6. We are human, We are broken, We are not useless
God wants to meet you and I where we are at and will use us in our broken state. He does not need us to “fix ourselves” before being used for the work of the Kingdom. He will use our pain, our joy, our triumphs, and our failures if we are willing to bring them to him. Let’s not insult his authority and love in our lives any longer by continuing to live believing we can’t be used by him until we fix ourselves up.
7. I am not the great I AM. I am who I am only by the grace of God.
These sentences where quite convicting to me and the kick start of what the Lord work on me the whole week. My worth and value comes from God, I am nothing without him. None of my strength will save me, none of my strength will make me good. Being a “good girl” is something that I have been placing my value in for far too long. My good is no where near good enough. It is the grace of God that makes me who I am and I am forever grateful for his saving power in my life.
8. You have to give up control.
This point has a lot to do with the pervious one. For far, far too long I have been relying on my own strength and control of situations to guide my life. I was “good”, I didn’t do very many “bad” things. Yes I loved the Lord, and knew that by his sacrifice I was saved, but I was still trying to control everything with my own strength.

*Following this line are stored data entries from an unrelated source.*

(** ** C9: the cyclic sequence counter *)

Lemma _next_tx_range (self : Driver.MKR5Driver) :
  1 <= fst (Driver._next_tx self) <= 15.
Proof.
  unfold Driver._next_tx; simpl.
  pose proof (Z.mod_pos_bound (Driver._tx_number self) 15). lia.
Qed.

Lemma _next_tx_stored (self : Driver.MKR5Driver) :
  Driver._tx_number (snd (Driver._next_tx self)) = fst (Driver._next_tx self).
Proof. reflexivity. Qed.

Lemma send_command_counter device self pump_id dcc :
  Driver._tx_number (snd (Driver.send_command device self pump_id dcc))
  = Driver._tx_number self
  \/ Driver._tx_number (snd (Driver.send_command device self pump_id dcc))
     = fst (Driver._next_tx self).
Proof.
  unfold Driver.send_command.
  destruct (Driver.ser self) as [port|]; [|by left].
  destruct (Driver.is_open port); [|by left].
  simpl. destruct (Driver.build_packet _ _ _); simpl.
  - destruct (Driver.read_until_FA _). by right.
  - by right.
Qed.

Lemma reachable_counter (self : Driver.MKR5Driver) :
  Driver.reachable self -> 0 <= Driver._tx_number self <= 15.
Proof.
  induction 1 as [|self port _ IH|self _ IH|device self pump_id dcc _ IH].
  - simpl. lia.
  - exact IH.
  - rewrite _next_tx_stored. pose proof (_next_tx_range self). lia.
  - destruct (send_command_counter device self pump_id dcc) as [-> | ->].
    + exact IH.
    + pose proof (_next_tx_range self). lia.
Qed.

(** C9. In every reachable driver state the stored counter is in 0..15 and
    the number [_next_tx] allocates is in 1..15; after a counter value in
    1..14 the allocated number is the next one, after 15 it wraps to 1,
    and the first number allocated after [__init__] (counter 0) is 1. *)
Theorem next_tx_cyclic (self : Driver.MKR5Driver) :
  Driver.reachable self ->
  1 <= fst (Driver._next_tx self) <= 15
  /\ Driver._tx_number (snd (Driver._next_tx self)) = fst (Driver._next_tx self)
  /\ (1 <= Driver._tx_number self <= 14 ->
      fst (Driver._next_tx self) = Driver._tx_number self + 1)
  /\ (Driver._tx_number self = 15 -> fst (Driver._next_tx self) = 1)
  /\ fst (Driver._next_tx Driver.init) = 1.
Proof.
  intros Hr. pose proof (reachable_counter self Hr) as Hc.
  split; [apply _next_tx_range|]. split; [reflexivity|].
  unfold Driver._next_tx; simpl. repeat split.
  - intros H. rewrite Z.mod_small by lia. reflexivity.
  - intros ->. reflexivity.
Qed.

Lemma next_tx_cyclic_witness :
  Driver.reachable (snd (Driver._next_tx Driver.init))
  /\ fst (Driver._next_tx (snd (Driver._next_tx Driver.init))) = 2.
Proof.
  split.
  - apply Driver.reachable_next, Driver.reachable_init.
  - pose proof (next_tx_cyclic (snd (Driver._next_tx Driver.init))
                  (Driver.reachable_next _ Driver.reachable_init)) as H.
    destruct H as (_ & _ & H & _). apply H. vm_compute. split; discriminate.
Defined.


(** ** C2: the checksum engine *)

Lemma land_0xFFFF (x : Z) : Z.land x 0xFFFF = x mod 2 ^ 16.
Proof. change 0xFFFF with (Z.ones 16). apply Z.land_ones. lia. Qed.

Lemma land_0x8000 (x : Z) : (Z.land x 0x8000 =? 0) = negb (Z.testbit x 15).
Proof.
  change 0x8000 with (2 ^ 15).
  destruct (Z.testbit x 15) eqn:Hb; simpl.
  - apply Z.eqb_neq. intros H0.
    assert (Z.testbit (Z.land x (2 ^ 15)) 15 = false) as Hf
      by (rewrite H0; apply Z.bits_0).
    rewrite Z.land_spec, Hb, Z.pow2_bits_true in Hf by lia. discriminate.
  - apply Z.eqb_eq. apply Z.bits_inj'. intros n Hn.
    rewrite Z.land_spec, Z.bits_0, Z.pow2_bits_eqb by lia.
    destruct (Z.eqb_spec 15 n) as [<-|]; [by rewrite Hb | apply andb_false_r].
Qed.

Lemma crc_bit_spec (reg : Z) : Utils.crc_bit reg = Spec.shift_step reg.
Proof.
  unfold Utils.crc_bit, Spec.shift_step, Spec.top_bit, Spec.mask16, Spec.polynomial.
  rewrite land_0x8000, negb_involutive, land_0xFFFF.
  rewrite Z.shiftl_mul_pow2 by lia. change (2 ^ 1) with 2.
  rewrite (Z.mul_comm reg 2). by destruct (Z.testbit reg 15).
Qed.

Lemma xor_high_byte_spec (reg : Z) (b : byte) :
  Z.lxor reg (Z.shiftl (byte_val b) 8) = Spec.xor_into_high_byte reg b.
Proof.
  unfold Spec.xor_into_high_byte.
  set (hi := Z.lxor (reg / 2 ^ 8) (byte_val b)).
  assert (Z.land (Z.shiftl hi 8) (reg mod 2 ^ 8) = 0) as Hdisj.
  { apply Z.bits_inj'. intros n Hn. rewrite Z.land_spec, Z.bits_0.
    destruct (Z.ltb_spec n 8).
    - rewrite Z.shiftl_spec_low by lia. reflexivity.
    - rewrite Z.mod_pow2_bits_high by lia. apply andb_false_r. }
  rewrite <- Z.shiftl_mul_pow2 by lia.
  rewrite Z.add_nocarry_lxor by exact Hdisj.
  apply Z.bits_inj'. intros n Hn. rewrite !Z.lxor_spec.
  destruct (Z.ltb_spec n 8).
  - rewrite !Z.shiftl_spec_low by lia.
    rewrite Z.mod_pow2_bits_low by lia. by rewrite xorb_false_r.
  - rewrite !Z.shiftl_spec by lia. rewrite Z.mod_pow2_bits_high by lia.
    unfold hi. rewrite Z.lxor_spec, <- Z.shiftr_div_pow2 by lia.
    rewrite Z.shiftr_spec by lia. replace (n - 8 + 8) with n by lia.
    by rewrite xorb_false_r.
Qed.

Lemma crc_byte_spec (reg : Z) (b : byte) :
  Utils.crc_byte reg b = Spec.repeat_step 8 (Spec.xor_into_high_byte reg b).
Proof.
  unfold Utils.crc_byte. rewrite xor_high_byte_spec. simpl.
  by rewrite !crc_bit_spec.
Qed.

Lemma crc_fold_spec (data : list byte) (reg : Z) :
  fold_left Utils.crc_byte data reg = Spec.checksum_from reg data.
Proof.
  revert reg. induction data as [|b data IH]; intros reg; simpl; [done|].
  by rewrite IH, crc_byte_spec.
Qed.

Lemma crc_bit_range (reg : Z) : 0 <= Utils.crc_bit reg <= 0xFFFF.
Proof.
  unfold Utils.crc_bit. rewrite land_0xFFFF.
  pose proof (Z.mod_pos_bound
    (if negb (Z.land reg 0x8000 =? 0)
     then Z.lxor (Z.shiftl reg 1) 0x1021 else Z.shiftl reg 1) (2 ^ 16)).
  lia.
Qed.

Lemma crc_byte_range (reg : Z) (b : byte) : 0 <= Utils.crc_byte reg b <= 0xFFFF.
Proof. unfold Utils.crc_byte. simpl. apply crc_bit_range. Qed.

Lemma calc_crc_range (data : list byte) : 0 <= Utils.calc_crc data <= 0xFFFF.
Proof.
  unfold Utils.calc_crc.
  induction data as [|b data IH] using rev_ind; [simpl; lia|].
  rewrite fold_left_app. simpl. apply crc_byte_range.
Qed.

(** C2. For every byte sequence, [calc_crc] equals the checksum worded in
    section 4.1 (register [0x0000], byte XORed into the high byte, eight
    conditional shift-and-XOR steps with polynomial [0x1021], masked to 16
    bits, no final XOR), and the result is in [0..0xFFFF]. *)
Theorem calc_crc_reference (b : list byte) :
  Utils.calc_crc b = Spec.checksum b /\ 0 <= Utils.calc_crc b <= 0xFFFF.
Proof.
  split.
  - unfold Utils.calc_crc, Spec.checksum. apply crc_fold_spec.
  - apply calc_crc_range.
Qed.

Example calc_crc_check_value :
  Utils.calc_crc [x31; x32; x33; x34; x35; x36; x37; x38; x39] = 0x31C3.
Proof. reflexivity. Qed.

(** ** C1: the framed status query *)

Lemma to_bytes_vals (bs : list byte) :
  to_bytes (map (fun b => Ok (byte_val b)) bs) = Ok bs.
Proof.
  induction bs as [|b bs IH]; [done|]. simpl.
  unfold mbind, result_bind. rewrite to_byte_val, IH. done.
Qed.

Lemma byte_val_inj (a b : byte) : byte_val a = byte_val b -> a = b.
Proof.
  intros H. pose proof (to_byte_val a) as Ha. rewrite H, to_byte_val in Ha.
  by injection Ha.
Qed.

Lemma bind_Ok {A B} (m : result A) (f : A -> result B) (y : B) :
  m ≫= f = Ok y -> exists a, m = Ok a /\ f a = Ok y.
Proof. destruct m as [a|e]; [by exists a | discriminate]. Qed.

Lemma to_bytes_one (z : Z) (bs : list byte) :
  to_bytes [Ok z] = Ok bs -> exists b, bs = [b] /\ byte_val b = z.
Proof.
  cbn [to_bytes]. intros H.
  apply bind_Ok in H as (v & [= <-] & H).
  apply bind_Ok in H as (b & Hb & H).
  apply bind_Ok in H as (r & [= <-] & [= <-]).
  exists b. split; [done | by apply to_byte_Ok].
Qed.

Lemma to_bytes_two (z1 z2 : Z) (bs : list byte) :
  to_bytes [Ok z1; Ok z2] = Ok bs ->
  exists b1 b2, bs = [b1; b2] /\ byte_val b1 = z1 /\ byte_val b2 = z2.
Proof.
  cbn [to_bytes]. intros H.
  apply bind_Ok in H as (v & [= <-] & H).
  apply bind_Ok in H as (b1 & Hb1 & H).
  apply bind_Ok in H as (r & H2 & [= <-]).
  apply (to_bytes_one z2) in H2 as (b2 & -> & Hb2).
  exists b1, b2. repeat split; [by apply to_byte_Ok | done].
Qed.

(** Whatever [build_packet] returns is [ADDR CTRL 0x01 0x01 DCC] followed by
    the CRC of exactly those five bytes, low byte first, and [0x03 0xFA]. *)
Lemma build_packet_layout (pump_id txn dcc : Z) (packet : list byte) :
  Driver.build_packet pump_id txn dcc = Ok packet ->
  exists addr ctrl d lo hi,
    packet = [addr; ctrl; x01; x01; d] ++ [lo; hi] ++ [x03; xfa]
    /\ byte_val addr = 0x50 + pump_id
    /\ byte_val ctrl = Z.lor 0x80 (Z.shiftl (Z.land txn 0x0F) 4)
    /\ byte_val d = dcc
    /\ byte_val lo = Utils.calc_crc [addr; ctrl; x01; x01; d] mod 256
    /\ byte_val hi = Utils.calc_crc [addr; ctrl; x01; x01; d] / 256.
Proof.
  unfold Driver.build_packet, Driver.CD1. intros H.
  apply bind_Ok in H as (data3 & H3 & H).
  apply bind_Ok in H3 as (h3 & Hh3 & H3).
  apply bind_Ok in H3 as (d3 & Hd3 & [= <-]).
  apply bind_Ok in H as (block & Hb & H).
  apply bind_Ok in Hb as (hb & Hhb & [= <-]).
  apply bind_Ok in H as (crc_bytes & Hc & [= <-]).
  apply to_bytes_two in Hh3 as (c1 & c2 & -> & Hc1 & Hc2).
  apply to_bytes_one in Hd3 as (d & -> & Hd).
  apply to_bytes_two in Hhb as (addr & ctrl & -> & Haddr & Hctrl).
  apply to_bytes_two in Hc as (lo & hi & -> & Hlo & Hhi).
  assert (c1 = x01) as -> by (apply byte_val_inj; rewrite Hc1; reflexivity).
  assert (c2 = x01) as -> by (apply byte_val_inj; rewrite Hc2; reflexivity).
  exists addr, ctrl, d, lo, hi.
  change ([addr; ctrl] ++ [x01; x01] ++ [d]) with [addr; ctrl; x01; x01; d] in *.
  pose proof (calc_crc_range [addr; ctrl; x01; x01; d]) as Hr.
  repeat split; try done.
  - rewrite Hlo. change 0xFF with (Z.ones 8). by rewrite Z.land_ones by lia.
  - rewrite Hhi. change 0xFF with (Z.ones 8). rewrite Z.land_ones by lia.
    rewrite Z.shiftr_div_pow2 by lia. apply Z.mod_small.
    change (2 ^ 8) with 256. split; [apply Z.div_pos; lia|].
    apply Z.div_lt_upper_bound; lia.
Qed.

(** C1. Pump index 1, a fresh driver with an open port (so the allocated
    sequence number is 1) and the status query: the packet written to the
    port is [51 90 01 01 00 FD 7D 03 FA]: address [0x50 + 1], control
    [0x80 | ((1 & 0x0F) << 4) = 0x90], the transaction [01 01 00], the CRC
    of the first five bytes ([0x7DFD]) low byte first, then [03 FA]. *)
Theorem send_command_golden_vector
    (device : list byte -> list byte) (rx0 tx0 : list byte) :
  let port := {| Driver.is_open := true; Driver.rx := rx0; Driver.tx := tx0 |} in
  let self := Driver.with_port Driver.init (Some port) in
  let block := [x51; x90; x01; x01; x00] in
  let crc := Utils.calc_crc block in
  fst (Driver._next_tx self) = 1
  /\ byte_val x51 = 0x50 + 1
  /\ byte_val x90 = Z.lor 0x80 (Z.shiftl (Z.land 1 0x0F) 4)
  /\ crc = 0x7DFD
  /\ to_bytes [Ok (Z.land crc 0xFF); Ok (Z.land (Z.shiftr crc 8) 0xFF)] = Ok [xfd; x7d]
  /\ Driver.build_packet 1 1 Driver.RETURN_STATUS
     = Ok (block ++ [xfd; x7d] ++ [x03; xfa])
  /\ Driver.tx <$> Driver.ser (snd (Driver.send_command device self 1 Driver.RETURN_STATUS))
     = Some (tx0 ++ [x51; x90; x01; x01; x00; xfd; x7d; x03; xfa]).
Proof.
  intros port self block crc.
  repeat (split; [reflexivity|]).
  unfold Driver.send_command, self, port.
  cbn [Driver.ser Driver.with_port Driver.is_open Driver.init Driver._tx_number].
  change (Driver._next_tx _)
    with (1, {| Driver.ser := Some {| Driver.is_open := true; Driver.rx := rx0;
                                      Driver.tx := tx0 |};
                Driver._tx_number := 1 |}).
  cbv iota beta.
  change (Driver.build_packet 1 1 Driver.RETURN_STATUS)
    with (Ok (A:=list byte) [x51; x90; x01; x01; x00; xfd; x7d; x03; xfa]).
  cbv iota beta.
  destruct (Driver.read_until_FA _). reflexivity.
Qed.

(** ** Decimal strings *)

Lemma str_app_cons (c : ascii) (s t : string) :
  String c s +:+ t = String c (s +:+ t).
Proof. reflexivity. Qed.

Lemma str_app_nil_l (t : string) : "" +:+ t = t.
Proof. reflexivity. Qed.

Lemma str_app_nil_r (s : string) : s +:+ "" = s.
Proof. induction s as [|c s IH]; [done | by rewrite str_app_cons, IH]. Qed.

Lemma str_app_assoc (s1 s2 s3 : string) : (s1 +:+ s2) +:+ s3 = s1 +:+ (s2 +:+ s3).
Proof.
  induction s1 as [|c s1 IH]; [done | by rewrite !str_app_cons, IH].
Qed.

Lemma str_length_app (s1 s2 : string) :
  String.length (s1 +:+ s2) = (String.length s1 + String.length s2)%nat.
Proof.
  induction s1 as [|c s1 IH]; [done|].
  rewrite str_app_cons. simpl. by rewrite IH.
Qed.

Lemma all_digits_app (s1 s2 : string) :
  all_digits (s1 +:+ s2) = all_digits s1 && all_digits s2.
Proof.
  induction s1 as [|c s1 IH]; [done|].
  rewrite str_app_cons. simpl. rewrite IH. by rewrite andb_assoc.
Qed.


Lemma concat_cons (x : string) (xs : list string) :
  String.concat "" (x :: xs) = x +:+ String.concat "" xs.
Proof.
  destruct xs as [|y ys]; [|reflexivity].
  cbn [String.concat]. by rewrite str_app_nil_r.
Qed.

Lemma zeros_digits (n : nat) : all_digits (zeros n) = true.
Proof. induction n; simpl; [done | exact IHn]. Qed.

Lemma zeros_length (n : nat) : String.length (zeros n) = n.
Proof. induction n; simpl; [done | by rewrite IHn]. Qed.

Lemma digits_val_app (s1 s2 : string) (acc : Z) :
  digits_val (s1 +:+ s2) acc = digits_val s1 acc ≫= digits_val s2.
Proof.
  revert acc. induction s1 as [|c s1 IH]; intros acc; [done|].
  rewrite str_app_cons. simpl.
  destruct (digit_val c); simpl; [apply IH | done].
Qed.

Over and over visions and words of letting go and allowing God to do the work in my life were spoken over me. He has been waiting patiently all this time for me to stop trying and striving and start to just be who I am.
9. I am a child of God and that is enough.
Who I am is his, who I am is loved. God and his love is enough for me. Being created by him makes me enough, period.
10. Community is essential. Community is hard.
Health community is lacking within the church in a lot of ways, but it is so essential to our survival. Living in healthy community next year with my squad and teammates is also essential. True community requires high courage and high humility. It requires deep love, healthy communication and a willingness to press forward when it gets hard. When healthy community exists though, the Lord is glorified and people are ushered keeping into their sense of identity. When life is spoken, people thrive and the world knows that we are set apart – John 13:35.
If any of this resonated with you, I beg you to bring it to the Lord and see what he has in store for you. Trust me when I tell you it is so much more that you could ever image.
There is so much more that happened in these past 10 days and there will be more blogs to come talking about that. I’d love to have a conversation with you to talk more about any of it if you would like. Just contact me!
I will leave you with these two thoughts, as I hope that by sharing this part of my world race journey, it might stir something up in you to dive into a deeper journey with the Lord.
There is an invitation to more. How far are you willing to go?
It is going to be hard. How are you doing to deal with that, will you keep pressing in?